START RECORDED INFORMATION

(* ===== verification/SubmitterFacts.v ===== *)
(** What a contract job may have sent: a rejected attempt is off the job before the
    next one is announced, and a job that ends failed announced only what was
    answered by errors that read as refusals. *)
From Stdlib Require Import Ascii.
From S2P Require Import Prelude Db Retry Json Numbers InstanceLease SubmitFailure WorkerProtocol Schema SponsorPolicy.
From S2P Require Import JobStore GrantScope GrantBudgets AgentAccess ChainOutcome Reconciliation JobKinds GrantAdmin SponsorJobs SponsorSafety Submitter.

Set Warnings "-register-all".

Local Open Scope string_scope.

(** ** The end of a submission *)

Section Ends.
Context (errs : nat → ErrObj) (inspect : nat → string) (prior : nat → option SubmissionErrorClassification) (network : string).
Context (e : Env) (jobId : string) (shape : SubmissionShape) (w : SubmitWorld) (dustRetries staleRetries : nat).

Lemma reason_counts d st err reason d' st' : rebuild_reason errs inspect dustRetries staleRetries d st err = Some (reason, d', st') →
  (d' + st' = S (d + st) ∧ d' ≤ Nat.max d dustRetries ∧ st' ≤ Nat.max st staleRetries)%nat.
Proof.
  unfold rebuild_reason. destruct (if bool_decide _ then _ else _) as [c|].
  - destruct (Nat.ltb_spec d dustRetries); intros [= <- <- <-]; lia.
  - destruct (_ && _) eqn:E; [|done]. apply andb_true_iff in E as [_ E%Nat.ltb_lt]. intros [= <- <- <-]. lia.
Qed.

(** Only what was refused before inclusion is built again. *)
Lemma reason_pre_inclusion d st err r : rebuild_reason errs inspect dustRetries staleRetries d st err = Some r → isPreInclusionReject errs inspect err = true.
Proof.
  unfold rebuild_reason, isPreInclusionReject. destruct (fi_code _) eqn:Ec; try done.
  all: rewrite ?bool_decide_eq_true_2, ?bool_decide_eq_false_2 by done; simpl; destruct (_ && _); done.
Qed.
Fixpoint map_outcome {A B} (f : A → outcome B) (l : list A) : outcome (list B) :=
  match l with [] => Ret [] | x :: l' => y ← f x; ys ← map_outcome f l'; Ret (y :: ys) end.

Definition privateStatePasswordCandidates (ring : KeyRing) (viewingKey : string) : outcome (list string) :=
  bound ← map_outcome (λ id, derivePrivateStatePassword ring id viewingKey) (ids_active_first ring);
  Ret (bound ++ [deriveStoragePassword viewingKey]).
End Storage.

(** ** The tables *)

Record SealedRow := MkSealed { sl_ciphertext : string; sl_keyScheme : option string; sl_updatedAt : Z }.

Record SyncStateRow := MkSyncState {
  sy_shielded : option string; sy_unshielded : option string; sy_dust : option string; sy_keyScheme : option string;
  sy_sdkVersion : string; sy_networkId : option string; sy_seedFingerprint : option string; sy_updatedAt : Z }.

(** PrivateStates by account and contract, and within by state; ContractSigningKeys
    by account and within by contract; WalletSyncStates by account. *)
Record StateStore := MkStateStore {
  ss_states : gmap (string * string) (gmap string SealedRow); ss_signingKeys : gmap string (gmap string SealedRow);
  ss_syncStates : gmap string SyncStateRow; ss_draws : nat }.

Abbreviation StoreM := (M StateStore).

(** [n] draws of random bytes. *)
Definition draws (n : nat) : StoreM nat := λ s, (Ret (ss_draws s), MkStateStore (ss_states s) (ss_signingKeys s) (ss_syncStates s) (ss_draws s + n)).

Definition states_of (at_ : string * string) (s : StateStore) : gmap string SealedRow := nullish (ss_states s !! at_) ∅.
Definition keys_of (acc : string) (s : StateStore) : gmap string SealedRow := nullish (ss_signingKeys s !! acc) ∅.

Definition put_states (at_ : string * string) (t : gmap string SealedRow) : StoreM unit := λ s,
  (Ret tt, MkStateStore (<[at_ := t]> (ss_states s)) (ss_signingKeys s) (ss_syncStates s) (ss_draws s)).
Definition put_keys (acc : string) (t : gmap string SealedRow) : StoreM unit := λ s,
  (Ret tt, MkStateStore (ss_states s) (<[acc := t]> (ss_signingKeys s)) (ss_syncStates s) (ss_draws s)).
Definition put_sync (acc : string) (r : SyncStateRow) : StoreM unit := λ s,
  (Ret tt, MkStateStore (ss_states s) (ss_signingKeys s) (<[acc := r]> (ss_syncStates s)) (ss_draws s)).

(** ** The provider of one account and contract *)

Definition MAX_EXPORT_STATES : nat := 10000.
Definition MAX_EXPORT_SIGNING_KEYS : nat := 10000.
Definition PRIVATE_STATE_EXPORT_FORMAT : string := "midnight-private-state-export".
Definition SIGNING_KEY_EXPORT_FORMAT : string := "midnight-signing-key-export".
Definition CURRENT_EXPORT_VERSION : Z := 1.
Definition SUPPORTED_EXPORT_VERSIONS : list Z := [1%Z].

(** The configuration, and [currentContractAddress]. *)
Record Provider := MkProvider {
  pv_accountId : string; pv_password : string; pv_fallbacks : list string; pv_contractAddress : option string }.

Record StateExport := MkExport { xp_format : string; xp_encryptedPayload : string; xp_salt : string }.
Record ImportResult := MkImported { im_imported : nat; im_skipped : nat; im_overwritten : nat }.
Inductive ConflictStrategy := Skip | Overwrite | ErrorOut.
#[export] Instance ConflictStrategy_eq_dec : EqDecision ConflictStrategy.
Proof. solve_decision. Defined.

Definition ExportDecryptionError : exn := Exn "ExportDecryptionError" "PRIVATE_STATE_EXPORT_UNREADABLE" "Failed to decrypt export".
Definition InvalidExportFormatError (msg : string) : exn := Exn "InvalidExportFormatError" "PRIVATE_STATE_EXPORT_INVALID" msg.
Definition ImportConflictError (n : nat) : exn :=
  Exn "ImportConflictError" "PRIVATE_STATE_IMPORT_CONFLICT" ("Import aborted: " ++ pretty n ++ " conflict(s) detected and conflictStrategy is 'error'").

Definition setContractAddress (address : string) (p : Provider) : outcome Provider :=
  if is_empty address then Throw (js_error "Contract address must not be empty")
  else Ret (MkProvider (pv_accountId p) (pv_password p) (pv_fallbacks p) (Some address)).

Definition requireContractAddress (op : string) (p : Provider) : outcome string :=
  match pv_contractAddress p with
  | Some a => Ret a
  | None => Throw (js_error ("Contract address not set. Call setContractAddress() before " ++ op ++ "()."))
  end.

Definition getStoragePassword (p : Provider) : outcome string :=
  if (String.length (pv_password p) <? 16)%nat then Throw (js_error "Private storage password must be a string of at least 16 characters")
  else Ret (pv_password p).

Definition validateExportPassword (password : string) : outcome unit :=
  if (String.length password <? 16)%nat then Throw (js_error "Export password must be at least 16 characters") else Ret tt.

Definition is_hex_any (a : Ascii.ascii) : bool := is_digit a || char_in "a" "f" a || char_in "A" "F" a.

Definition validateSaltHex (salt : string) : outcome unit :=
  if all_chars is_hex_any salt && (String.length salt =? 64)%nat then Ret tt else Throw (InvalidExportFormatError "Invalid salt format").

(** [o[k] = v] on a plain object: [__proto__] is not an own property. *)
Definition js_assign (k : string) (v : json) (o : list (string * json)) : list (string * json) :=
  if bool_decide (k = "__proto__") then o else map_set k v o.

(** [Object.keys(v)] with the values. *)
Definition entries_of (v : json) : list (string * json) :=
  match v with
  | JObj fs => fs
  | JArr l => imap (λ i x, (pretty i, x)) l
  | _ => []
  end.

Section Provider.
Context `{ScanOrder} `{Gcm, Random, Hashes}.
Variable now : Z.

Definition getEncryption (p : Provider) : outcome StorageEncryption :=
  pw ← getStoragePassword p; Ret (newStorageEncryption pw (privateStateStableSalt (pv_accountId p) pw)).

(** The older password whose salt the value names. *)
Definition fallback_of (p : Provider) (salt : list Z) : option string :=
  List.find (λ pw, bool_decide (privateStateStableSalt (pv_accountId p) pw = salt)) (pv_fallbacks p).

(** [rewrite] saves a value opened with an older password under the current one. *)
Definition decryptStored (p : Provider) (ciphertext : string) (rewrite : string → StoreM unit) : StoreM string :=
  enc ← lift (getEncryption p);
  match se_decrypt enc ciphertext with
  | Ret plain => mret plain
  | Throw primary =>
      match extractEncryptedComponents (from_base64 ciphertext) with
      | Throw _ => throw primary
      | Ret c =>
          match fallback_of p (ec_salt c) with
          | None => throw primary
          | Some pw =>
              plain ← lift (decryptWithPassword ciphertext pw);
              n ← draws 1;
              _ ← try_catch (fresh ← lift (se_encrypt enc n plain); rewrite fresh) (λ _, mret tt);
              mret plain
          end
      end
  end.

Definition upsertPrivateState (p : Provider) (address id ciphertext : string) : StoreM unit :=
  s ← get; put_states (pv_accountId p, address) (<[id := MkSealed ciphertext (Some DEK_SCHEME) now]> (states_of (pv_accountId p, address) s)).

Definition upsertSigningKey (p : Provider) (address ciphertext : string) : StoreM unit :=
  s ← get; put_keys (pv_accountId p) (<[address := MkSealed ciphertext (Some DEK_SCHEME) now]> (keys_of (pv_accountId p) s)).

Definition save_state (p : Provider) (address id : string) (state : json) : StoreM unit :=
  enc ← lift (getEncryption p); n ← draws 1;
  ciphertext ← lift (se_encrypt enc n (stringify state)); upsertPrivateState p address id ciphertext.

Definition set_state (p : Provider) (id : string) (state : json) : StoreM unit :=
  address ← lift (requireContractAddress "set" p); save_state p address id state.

END RECORDED INFORMATION

Copy out only the lines of the records above from the one with "Definition is_hex_any (a" through the one with "(** The older", exactly as they stand, both included.

Definition is_hex_any (a : Ascii.ascii) : bool := is_digit a || char_in "a" "f" a || char_in "A" "F" a.

Definition validateSaltHex (salt : string) : outcome unit :=
  if all_chars is_hex_any salt && (String.length salt =? 64)%nat then Ret tt else Throw (InvalidExportFormatError "Invalid salt format").

(** [o[k] = v] on a plain object: [__proto__] is not an own property. *)
Definition js_assign (k : string) (v : json) (o : list (string * json)) : list (string * json) :=
  if bool_decide (k = "__proto__") then o else map_set k v o.

(** [Object.keys(v)] with the values. *)
Definition entries_of (v : json) : list (string * json) :=
  match v with
  | JObj fs => fs
  | JArr l => imap (λ i x, (pretty i, x)) l
  | _ => []
  end.

Section Provider.
Context `{ScanOrder} `{Gcm, Random, Hashes}.
Variable now : Z.

Definition getEncryption (p : Provider) : outcome StorageEncryption :=
  pw ← getStoragePassword p; Ret (newStorageEncryption pw (privateStateStableSalt (pv_accountId p) pw)).

(** The older password whose salt the value names. *)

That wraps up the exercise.